*** Opening of Given data ***

(** A header of 28 octets and a request behind it, in reads of at most five octets. *)
Definition example_socket : Socket :=
  {| pending := V2_SIGNATURE ++ [0x21; 0x11] ++ be16_octets 12 ++ [203; 0; 113; 9] ++ [10; 0; 0; 1] ++ be16_octets 8080 ++ [0; 80]
       ++ bs "GET / HTTP/1.1"; sizes := replicate 40 4%nat |}.


End proxy_protocol.
(** ** The writer *)

(** The loop [while val >= 128], at most ten rounds on a [u64]. *)
Definition qpack_int (flags prefix_bits val : Z) : list Z :=
  let max := Z.shiftl 1 prefix_bits - 1 in
  if val <? max then [Z.lor flags (u8 val)]
  else Z.lor flags (u8 max) :: integer.encode_tail integer.encode_rounds (val - max).

Definition qpack_literal (name value : list Z) : list Z :=
  qpack_int 0x20 3 (zlen name) ++ name ++ qpack_int 0x00 7 (zlen value) ++ value.

Record QpackNameEntry := { name_idx : Z; values : list (list Z * Z) }.

(** The body of the loop that builds the map: [entry(name).or_insert(..)], then the push. *)
Definition add_static (by_name : gmap (list Z) QpackNameEntry) (e : Z * Field) :
    gmap (list Z) QpackNameEntry :=
  let '(i, (name, value)) := e in
  let entry := default {| name_idx := u8 i; values := [] |} (by_name !! name) in
  let entry :=
    if negb (bytes_eqb value []) then
      {| name_idx := name_idx entry; values := values entry ++ [(value, u8 i)] |}
    else entry in
  <[name := entry]> by_name.

Definition qpack_encode_map : gmap (list Z) QpackNameEntry :=
  fold_left add_static (huffman_decode.enumerate QPACK_STATIC) ∅.

Definition qpack_field (name value : list Z) : list Z :=
  match qpack_encode_map !! name with
  | Some entry =>
      match List.find (fun vi => bytes_eqb vi.1 value) (values entry) with
      | Some (_, idx) => qpack_int 0xc0 6 idx
      | None =>
          qpack_int 0x50 4 (name_idx entry) ++ qpack_int 0x00 7 (zlen value) ++ value
      end
  | None => qpack_literal name value
  end.

(** The field section of [encode_h3_headers_frame]: the prefix and the field lines. *)
Definition field_lines (fields : list Field) : list Z :=
  concat ((fun f => qpack_field f.1 f.2) <$> fields).

Definition field_section (fields : list Field) : list Z := [0x00; 0x00] ++ field_lines fields.

(** ** Lemmas *)

(** RFC 9114's size of a field section. *)
Definition field_size (f : Field) : Z := zlen f.1 + zlen f.2 + 32.
Definition section_size (fields : list Field) : Z := foldr (fun f s => field_size f + s) 0 fields.

Lemma section_size_nonneg fs : 0 <= section_size fs.
Proof.
  induction fs as [|f fs IH]; simpl; [lia|].
  unfold field_size. pose proof (zlen_nonneg f.1). pose proof (zlen_nonneg f.2). lia.
Qed.

Lemma section_size_app fs gs : section_size (fs ++ gs) = section_size fs + section_size gs.
Proof. induction fs as [|f fs IH]; simpl; [done|]. lia. Qed.

(** The integers are HPACK's. *)
Lemma read_tail_decode buf val k :
  (k ≤ 8)%nat →
  qpack_read_tail buf val (7 * Z.of_nat k) = integer.decode_tail buf val (7 * Z.of_nat k).
Proof.
  revert val k. induction buf as [|b buf IH]; intros val k Hk; [done|].
  cbn [qpack_read_tail integer.decode_tail].
  rewrite (proj2 (Z.ltb_ge 56 (7 * Z.of_nat k))) by lia. rewrite andb_false_l.
  destruct (checked_add _ _) as [val'|]; [|done]. case_if; [done|]. cbv zeta.
  destruct (decide (k = 8)%nat) as [->|]; [done|].
  replace (7 * Z.of_nat k + 7) with (7 * Z.of_nat (S k)) by lia.
  rewrite !(proj2 (Z.ltb_ge _ _)) by lia. apply IH. lia.
Qed.

Lemma read_int_decode buf n :
  1 <= n <= 8 → qpack_read_int buf n = integer.decode buf n.
Proof.
  intros Hn. destruct buf as [|b buf]; [done|]. unfold qpack_read_int, integer.decode.
  rewrite shiftl_1_sub_1. cbv zeta.
  assert (Hb : Z.land b (Z.ones n) < 2 ^ n)
    by (rewrite Z.land_ones by lia; apply Z.mod_pos_bound, Z.pow_pos_nonneg; lia).
  destruct (integer.prefix_max_bounds n Hn) as [_ Hm]. case_if; [done|].
  replace (Z.land b (Z.ones n)) with (Z.ones n) by lia. apply (read_tail_decode _ _ 0). lia.
Qed.

Lemma qpack_int_encode flags n v : qpack_int flags n v = integer.encode v n flags.
Proof. done. Qed.

Lemma read_int_written flags n v rest :
  integer.flag_ok n flags → 0 <= v < 2 ^ 63 →
  qpack_read_int (qpack_int flags n v ++ rest) n = Some (v, rest).
Proof.
  intros Hf Hv. rewrite read_int_decode by apply Hf. rewrite qpack_int_encode.
  by apply integer.decode_encode_len.
Qed.

(** The first octet of an integer: the flags above the prefix. *)
Lemma qpack_int_head flags n v :
  1 <= n <= 8 → 0 <= v →
  ∃ x tl, qpack_int flags n v = Z.lor flags x :: tl ∧ 0 <= x < 2 ^ n.
Proof.
  intros Hn Hv. destruct (integer.prefix_max_bounds n Hn) as [Hm Hm'].
  unfold qpack_int. rewrite shiftl_1_sub_1. cbv zeta. case_if.
  - exists v, []. rewrite (wrap_id 8) by lia. split; [done|lia].
  - eexists (Z.ones n), _. rewrite (wrap_id 8) by lia. split; [done|lia].
Qed.

Lemma flag_land flags x n k :
  0 <= x < 2 ^ n → 0 <= n <= k → Z.land (Z.lor flags x) (2 ^ k) = Z.land flags (2 ^ k).
Proof.
  intros Hx Hk. apply Z.bits_inj'. intros i Hi. rewrite !Z.land_spec, Z.lor_spec.
  rewrite Z.pow2_bits_eqb by lia. destruct (Z.eqb_spec k i) as [->|]; [|by rewrite !andb_false_r].
  by rewrite (testbit_above n x i), orb_false_r by lia.
Qed.

Lemma flag_shift flags x n k :
  0 <= x < 2 ^ n → 0 <= n <= k →
  Z.land (Z.shiftr (Z.lor flags x) k) 1 = Z.land (Z.shiftr flags k) 1.
Proof.
  intros Hx Hk. apply Z.bits_inj'. intros i Hi.
  rewrite !Z.land_spec, !Z.shiftr_spec, Z.lor_spec by lia.
  by rewrite (testbit_above n x (i + k)), orb_false_r by lia.
Qed.

(** Reading back a string written without Huffman coding. *)
Lemma read_str_written flags n s rest m :
  integer.flag_ok n flags → Z.land (Z.shiftr flags n) 1 = 0 → zlen s < 2 ^ 63 →
  qpack_read_str_limited (qpack_int flags n (zlen s) ++ s ++ rest) n m =
  if zlen s <=? m then Some (s, rest) else None.
Proof.
  intros Hf Hh Hs. pose proof (zlen_nonneg s).
  destruct (qpack_int_head flags n (zlen s)) as (x & tl & E & Hx); [apply Hf|done|].
  unfold qpack_read_str_limited. rewrite read_int_written by (done || lia).
  rewrite E. cbn [app]. rewrite (flag_shift _ _ n) by (destruct Hf; lia). rewrite Hh.
  change (0 =? 1) with false. cbv zeta iota.
  rewrite zlen_app, (proj2 (Z.ltb_ge _ _)) by (pose proof (zlen_nonneg rest); lia).
  replace (Z.to_nat (zlen s)) with (length s) by (unfold zlen; lia).
  by rewrite take_app_length, drop_app_length.
Qed.

(** ** The two views of the static table *)

(** The index [i] of the table holds [f]. *)
Definition static_at (i : Z) (f : Field) : bool :=
  (0 <=? i) && bool_decide (QPACK_STATIC !! Z.to_nat i = Some f) && (i <? 99).

Definition entry_ok (ne : list Z * QpackNameEntry) : bool :=
  match QPACK_STATIC !! Z.to_nat (name_idx ne.2) with
  | Some f => static_at (name_idx ne.2) (ne.1, f.2)
  | None => false
  end && forallb (fun vi => static_at vi.2 (ne.1, vi.1)) (values ne.2).

Lemma encode_map_checked : forallb entry_ok (map_to_list qpack_encode_map) = true.
Proof. vm_compute. reflexivity. Qed.

Lemma encode_map_entry name e :
  qpack_encode_map !! name = Some e → entry_ok (name, e) = true.
Proof.
  intros H. apply elem_of_map_to_list, list_elem_of_In in H.
  exact (proj1 (forallb_forall _ _) encode_map_checked _ H).
Qed.

Lemma static_at_spec i f :
  static_at i f = true → 0 <= i < 99 ∧ QPACK_STATIC !! Z.to_nat i = Some f.
Proof. unfold static_at. intros. by bool_hyps. Qed.

Lemma encode_map_name name e :
  qpack_encode_map !! name = Some e →
  0 <= name_idx e < 99 ∧ ∃ v, QPACK_STATIC !! Z.to_nat (name_idx e) = Some (name, v).
Proof.
  intros H. apply encode_map_entry in H. unfold entry_ok in H. cbn [fst snd] in H.
  apply andb_true_iff in H as [H _].
  destruct (QPACK_STATIC !! _) as [f|] eqn:E; [|done].
  apply static_at_spec in H as [Hi Hf]. split; [done|]. exists f.2. congruence.
Qed.

Lemma encode_map_value name e v i :
  qpack_encode_map !! name = Some e →
  List.find (fun vi => bytes_eqb vi.1 v) (values e) = Some i →
  0 <= i.2 < 99 ∧ QPACK_STATIC !! Z.to_nat i.2 = Some (name, v).
Proof.
  intros H Hf. apply encode_map_entry in H. unfold entry_ok in H. cbn [fst snd] in H.
  apply andb_true_iff in H as [_ H]. apply List.find_some in Hf as [Hin Hv].
  unfold bytes_eqb in Hv. bool_hyps. subst v.
  by apply static_at_spec, (proj1 (forallb_forall _ _) H).
Qed.

(** ** A field line, read back *)

Definition line_result (f : Field) (rest : list Z) (size limit : Z) : option (Field * Z * list Z) :=
  if size + field_size f <=? limit then Some (f, size + field_size f, rest) else None.

Lemma checked_add_cases a b :
  (checked_add a b = Some (a + b) ∧ a + b <= U64_MAX) ∨ (checked_add a b = None ∧ U64_MAX < a + b).
Proof. unfold checked_add. case_if; [left|right]; done. Qed.

(** Follows the checked additions and the tests of the limit: a sum above the limit is
    refused by the addition or by a later test. *)
Ltac checked_line :=
  repeat (cbn [mbind option_bind fst snd]; match goal with
  | |- context [checked_add ?a ?b ≫= _] => destruct (checked_add_cases a b) as [[-> ?]|[-> ?]]
  | |- context [qpack_read_str_limited (qpack_int _ _ _ ++ _ ++ _) _ _] =>
      rewrite read_str_written by (done || auto with hj)
  | |- context [if _ <? _ then _ else _] => case_if
  | |- context [if _ <=? _ then _ else _] => case_if
  | |- None = None => done
  | |- Some _ = None => lia
  | |- None = Some _ => lia
  | |- Some _ = Some _ => do 3 f_equal; lia
  end).

Lemma line_indexed idx f rest size limit :
  0 <= idx < 99 → QPACK_STATIC !! Z.to_nat idx = Some f → 0 <= size → limit <= U64_MAX →
  qpack_decode_line (qpack_int 0xc0 6 idx ++ rest) size limit = line_result f rest size limit.
Proof.
  intros Hi Hf Hs Hl. destruct (qpack_int_head 0xc0 6 idx) as (x & tl & E & Hx); [lia..|].
  unfold qpack_decode_line. rewrite read_int_written by (auto with hj || lia).
  rewrite E. cbn [app]. change 0x80 with (2 ^ 7). rewrite (flag_land _ _ 6), (flag_shift _ _ 6 6) by lia.
  change (negb (Z.land 0xc0 (2 ^ 7) =? 0)) with true.
  change (negb (Z.land (Z.shiftr 0xc0 6) 1 =? 1)) with false. cbn [mbind option_bind].
  rewrite Hf. destruct f as [n v]. pose proof (zlen_nonneg n). pose proof (zlen_nonneg v).
  unfold line_result, field_size. checked_line.
Qed.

*** Close of Given data ***

■ What to work on: Copy, without any change, the lines from the one that contains "intros Hi Hf" to the final line of the entries above.

■ Result for this exercise:
  intros Hi Hf Hs Hl. destruct (qpack_int_head 0xc0 6 idx) as (x & tl & E & Hx); [lia..|].
  unfold qpack_decode_line. rewrite read_int_written by (auto with hj || lia).
  rewrite E. cbn [app]. change 0x80 with (2 ^ 7). rewrite (flag_land _ _ 6), (flag_shift _ _ 6 6) by lia.
  change (negb (Z.land 0xc0 (2 ^ 7) =? 0)) with true.
  change (negb (Z.land (Z.shiftr 0xc0 6) 1 =? 1)) with false. cbn [mbind option_bind].
  rewrite Hf. destruct f as [n v]. pose proof (zlen_nonneg n). pose proof (zlen_nonneg v).
  unfold line_result, field_size. checked_line.
Qed.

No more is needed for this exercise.